While it's obvious that pepper's effect on the author is neither as profound nor as evocative as that of salt, Jordan still presents an informative tale of her visit to Kuching, the capital of the Malaysian state of Sarawak, on the island of Borneo and in the heart of pepper farm country. Along with the author, we learn about pepper farming from the vine to the commodities market. Based on her sensuous prose, we vicariously share Jordan's enjoyment of the nightly gift of pepper candy on her Malaysian hotel room pillow and imagine the black pepper-scented aromatherapy potion said to stimulate her senses while she finished writing the book. Returning from the wilds of Borneo, Jordan provides us with a quick recap of world history with the King of Spices as a motivating force. The search for pepper launched thousands of ships and paved many roads. In ancient days, pepper was so dear as to be demanded in tribute by governments and conquerors, while in the medieval world, a cache of peppercorns was a worthwhile dowry or a wealthy inheritance. Today, pepper is a traded commodity, something we tend to take for granted. What flavor would prompt us to search the outer reaches of the galaxy now?

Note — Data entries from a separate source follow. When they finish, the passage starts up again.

(* toolproto/lib.rs ToolAuthorityCommand *)
Inductive ToolAuthorityCommand :=
| SetGrant (grant : PolicyGrant)
| RevokeGrant (key : PolicyKey)
| ResolveApproval (resolution : ApprovalResolution)
| CloseClient (consumer_id : ConsumerId) (actor_id : ToolActorId).

(* toolproto/lib.rs ToolAuthorityEnvelope *)
Record ToolAuthorityEnvelope := MkAuthorityEnvelope {
  ta_sequence : N;
  ta_command : ToolAuthorityCommand
}.

(* toolproto/lib.rs ToolAuthorityEnvelope::validate *)
Definition ToolAuthorityEnvelope_validate (e : ToolAuthorityEnvelope) : validation :=
  guard_err (ta_sequence e =? 0) (Tv_ZeroIdentifier (str "tool authority sequence")).

(* toolproto/lib.rs ToolAuthorityOutcome *)
Inductive ToolAuthorityOutcome :=
| GrantSet
| GrantRevoked (existed : bool)
| ApprovalResolved
| ApprovalExpired (request_key : CapabilityRequestKey) (accepted_sequence : N)
| ClientClosed (purged_grant_count closed_request_count : N).

(* toolproto/lib.rs ToolInstanceState *)
Inductive ToolInstanceState := Instance_Active | Instance_Inactive.
#[export] Instance ToolInstanceState_eq : EqDecision ToolInstanceState.
Proof. solve_decision. Defined.

(** ** Effects *)

(* toolproto/lib.rs InvocationCancelReason *)
Inductive InvocationCancelReason :=
| Cancel_DeadlineElapsed
| Cancel_GenerationSuperseded
| Cancel_GrantRevoked
| Cancel_InstanceClosed
| Cancel_ClientClosed.

(* toolproto/lib.rs CapabilityEffect *)
Inductive CapabilityEffect :=
| Invoke (consumer_id : ConsumerId) (actor_id : ToolActorId)
    (capability_id : ToolCapabilityId) (resource_scope_id : ResourceScopeId)
    (payload : list N)
| Cancel (reason : InvocationCancelReason).

(** [matches!(effect, CapabilityEffect::Invoke { .. })]. *)
Definition is_invoke (effect : CapabilityEffect) : bool :=
  match effect with Invoke _ _ _ _ _ => true | Cancel _ => false end.

(* toolproto/lib.rs CapabilityEffectEnvelope *)
Record CapabilityEffectEnvelope := MkCapabilityEffect {
  cf_sequence : N;
  cf_operation_id : ToolOperationId;
  cf_request_key : CapabilityRequestKey;
  cf_instance_id : AgentInstanceId;
  cf_generation : SessionGeneration;
  cf_provider_id : ToolProviderId;
  cf_deadline_tick : N;
  cf_effect : CapabilityEffect
}.

(* toolproto/lib.rs ProviderBoundCapabilityEffectEnvelope *)
Record ProviderBoundCapabilityEffectEnvelope := MkProviderBoundEffect {
  be_binding_id : ProviderBindingId;
  be_effect : CapabilityEffectEnvelope
}.

(* toolproto/lib.rs ProviderBoundCapabilityEffectEnvelope::validate *)
Definition ProviderBoundEffect_validate (e : ProviderBoundCapabilityEffectEnvelope)
    : validation :=
  guard_err (provider_binding_raw (be_binding_id e) =? 0)
    (Tv_ZeroIdentifier (str "provider binding id")) ;;
  guard_err (cf_sequence (be_effect e) =? 0)
    (Tv_ZeroIdentifier (str "tool effect sequence")) ;;
  guard_err (tool_operation_raw (cf_operation_id (be_effect e)) =? 0)
    (Tv_ZeroIdentifier (str "tool operation id")).

(** ** Results, failures and observations *)

(* toolproto/lib.rs CapabilityResultMetadata *)
Record CapabilityResultMetadata := MkResultMetadata {
  rm_byte_len : N;
  rm_media_type : option (list N);
  rm_truncated : bool;
  rm_redacted_summary : option (list N)
}.

(* toolproto/lib.rs CapabilityResultMetadata::validate *)
Definition CapabilityResultMetadata_validate (m : CapabilityResultMetadata) : validation :=
  guard_err (TOOL_RESULT_MAX_BYTES <? rm_byte_len m)
    (Tv_ResultTooLarge TOOL_RESULT_MAX_BYTES (rm_byte_len m)) ;;
  tool_optional_text (str "tool result media type") (rm_media_type m)
    TOOL_MEDIA_TYPE_MAX_BYTES ;;
  tool_optional_text (str "tool result redacted summary") (rm_redacted_summary m)
    TOOL_RESULT_SUMMARY_MAX_BYTES.

(* toolproto/lib.rs CapabilityResultDelivery *)
Inductive CapabilityResultDelivery :=
| Delivery_Inline (bytes : list N)
| Delivery_OpaqueReference (reference : list N).

(* toolproto/lib.rs CapabilityResult *)
Record CapabilityResult := MkCapabilityResult {
  cr_metadata : CapabilityResultMetadata;
  cr_delivery : CapabilityResultDelivery
}.

(* toolproto/lib.rs CapabilityResult::validate *)
Definition CapabilityResult_validate (r : CapabilityResult) : validation :=
  CapabilityResultMetadata_validate (cr_metadata r) ;;
  match cr_delivery r with
  | Delivery_Inline bytes =>
      guard_err (TOOL_INLINE_RESULT_MAX_BYTES <? len bytes)
        (Tv_TooLarge (str "inline tool result") TOOL_INLINE_RESULT_MAX_BYTES (len bytes)) ;;
      guard_err (negb (rm_byte_len (cr_metadata r) =? len bytes))
        (Tv_ResultLengthMismatch (rm_byte_len (cr_metadata r)) (len bytes))
  | Delivery_OpaqueReference reference =>
      tool_required_text (str "tool result opaque reference") reference
        TOOL_RESULT_REFERENCE_MAX_BYTES
  end.

(* toolproto/lib.rs ToolFailureKind *)
Inductive ToolFailureKind :=
| Kind_Rejected
| Kind_Unavailable
| Kind_InvalidInput
| Kind_Execution
| Kind_Cancelled
| Kind_ProviderContractViolation.

(* toolproto/lib.rs ToolFailure *)
Record ToolFailure := MkToolFailure {
  tf_kind : ToolFailureKind;
  tf_redacted_message : option (list N)
}.

(* toolproto/lib.rs ToolFailure::validate *)
Definition ToolFailure_validate (f : ToolFailure) : validation :=
  tool_optional_text (str "tool failure redacted message") (tf_redacted_message f)
    TOOL_FAILURE_MESSAGE_MAX_BYTES.
(* toolproto/lib.rs ToolFailure::provider_contract_violation *)
Definition provider_contract_violation : ToolFailure :=
  MkToolFailure Kind_ProviderContractViolation None.

(* toolproto/lib.rs CapabilityObservation *)
Inductive CapabilityObservation :=
| Observed_Succeeded (result : CapabilityResult)
| Observed_Failed (failure : ToolFailure).

(* toolproto/lib.rs CapabilityObservation::validate *)
Definition CapabilityObservation_validate (o : CapabilityObservation) : validation :=
  match o with
  | Observed_Succeeded result => CapabilityResult_validate result
  | Observed_Failed failure => ToolFailure_validate failure
  end.

(* toolproto/lib.rs CapabilityObservationEnvelope *)
Record CapabilityObservationEnvelope := MkCapabilityObservation {
  to_operation_id : ToolOperationId;
  to_request_key : CapabilityRequestKey;
  to_instance_id : AgentInstanceId;
  to_generation : SessionGeneration;
  to_provider_id : ToolProviderId;
  to_observation : CapabilityObservation
}.

(* toolproto/lib.rs CapabilityObservationEnvelope::validate *)
Definition CapabilityObservationEnvelope_validate (e : CapabilityObservationEnvelope)
    : validation :=
  guard_err (tool_operation_raw (to_operation_id e) =? 0)
    (Tv_ZeroIdentifier (str "tool operation id")) ;;
  CapabilityObservation_validate (to_observation e).

(** ** Provider runtimes *)

(* toolproto/lib.rs ProviderRuntimeCommand *)
Inductive ProviderRuntimeCommand :=
| Runtime_Attach (binding_id : ProviderBindingId) (provider_id : ToolProviderId)
| Runtime_Detach (binding_id : ProviderBindingId) (provider_id : ToolProviderId)
| Runtime_Observe (binding_id : ProviderBindingId)
    (observation : CapabilityObservationEnvelope).

(* toolproto/lib.rs ProviderRuntimeCommand::binding_id *)
Definition runtime_binding_id (c : ProviderRuntimeCommand) : ProviderBindingId :=
  match c with
  | Runtime_Attach binding_id _ | Runtime_Detach binding_id _
  | Runtime_Observe binding_id _ => binding_id
  end.

(* toolproto/lib.rs ProviderRuntimeEnvelope *)
Record ProviderRuntimeEnvelope := MkRuntimeEnvelope {
  pr_sequence : N;
  pr_command : ProviderRuntimeCommand
}.

(* toolproto/lib.rs ProviderRuntimeEnvelope::validate *)
Definition ProviderRuntimeEnvelope_validate (e : ProviderRuntimeEnvelope) : validation :=
  guard_err (pr_sequence e =? 0) (Tv_ZeroIdentifier (str "provider runtime sequence")) ;;
  guard_err (provider_binding_raw (runtime_binding_id (pr_command e)) =? 0)
    (Tv_ZeroIdentifier (str "provider binding id")) ;;
  match pr_command e with
  | Runtime_Observe _ observation => CapabilityObservationEnvelope_validate observation
  | _ => Ok tt
  end.

(* toolproto/lib.rs ProviderRuntimeEnvelope::validate_observation_provider *)
Definition validate_observation_provider (e : ProviderRuntimeEnvelope)
    (expected_provider_id : ToolProviderId) : validation :=
  ProviderRuntimeEnvelope_validate e ;;
  match pr_command e with
  | Runtime_Observe _ observation =>
      guard_err (bool_decide (to_provider_id observation ≠ expected_provider_id))
        (Tv_ProviderMismatch (str "provider runtime observation provider id")
           expected_provider_id (to_provider_id observation))
  | _ => Ok tt
  end.

(* toolproto/lib.rs ProviderRuntimeBindingSnapshot *)
Record ProviderRuntimeBindingSnapshot := MkBindingSnapshot {
  bs_binding_id : ProviderBindingId;
  bs_provider_id : ToolProviderId
}.

(* toolproto/lib.rs ProviderRuntimeSnapshot *)
Record ProviderRuntimeSnapshot := MkRuntimeSnapshot {
  rt_last_sequence : N;
  rt_sequence_exhausted : bool;
  rt_bindings : list ProviderRuntimeBindingSnapshot
}.

(* toolproto/lib.rs ProviderRuntimeSnapshot::validate *)
Definition ProviderRuntimeSnapshot_validate (s : ProviderRuntimeSnapshot) : validation :=
  guard_err (TOOL_PROVIDERS_MAX <? len (rt_bindings s))
    (Tv_TooMany (str "provider runtime bindings") TOOL_PROVIDERS_MAX (len (rt_bindings s))) ;;
  for_each (λ binding,
    guard_err (provider_binding_raw (bs_binding_id binding) =? 0)
      (Tv_ZeroIdentifier (str "provider binding id"))) (rt_bindings s).

(** ** The state of a request *)

(* toolproto/lib.rs CancellationDisposition *)
Inductive CancellationDisposition :=
| NotRequired
| QueuedInvokeRemoved
| CancelQueuedUnconfirmed
| ProviderDetachedUnconfirmed
| DroppedQueueFull
| DroppedSequenceExhausted.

The second half of Salt & Pepper is devoted to 135 well-seasoned recipes showcasing the culinary stars. Try the Shrimp Roasted on Rock Salt (p.63), where the salt serves as a medium to conduct heat efficiently rather than an overt flavor, or the classic Roman dish Spaghetti Carbonara (p.85), deliciously flecked with cracked black peppercorns and dusted with Parmigiano-Reggiano and Pecorino cheeses. I was equally impressed by two rice dishes, Risotto with Zucchini, Green Peppercorns and Basil (p.92) and the Cajun Dirty Rice (p.93) with a very credible homemade Louisiana-style seasoning blend. Don't be put off by the recipes which feature fruit with pepper; it's a dramatic complement to strawberries and citrus fruits and the Black Pepper Dressing (p. 171) is the perfect dressing for an elegant chicken salad with avocado and grapefruit on peppery greens (p. 156). I'm looking forward to the first fresh corn of the summer to try Grilled Corn With Pepper Butter (p. 137).

With its lively blend of well-researched history, useful information, and delicious recipes, Michele Anna Jordan's Salt & Pepper should make a versatile addition to any serious cook's library. It might inspire you to seek out several different salts for a comparison tasting or to choose a new salt as your signature seasoning. After studying the book seriously, I'm determined to find a source for Diamond Crystal Salt, one of the author's favorites as well as the chosen brand of many chefs, just to see why they are so sold on it. However, the best aspect of the book by far is Jordan's distinctive voice, infectiously drawing the reader into her sensuous enjoyment of the spices of life.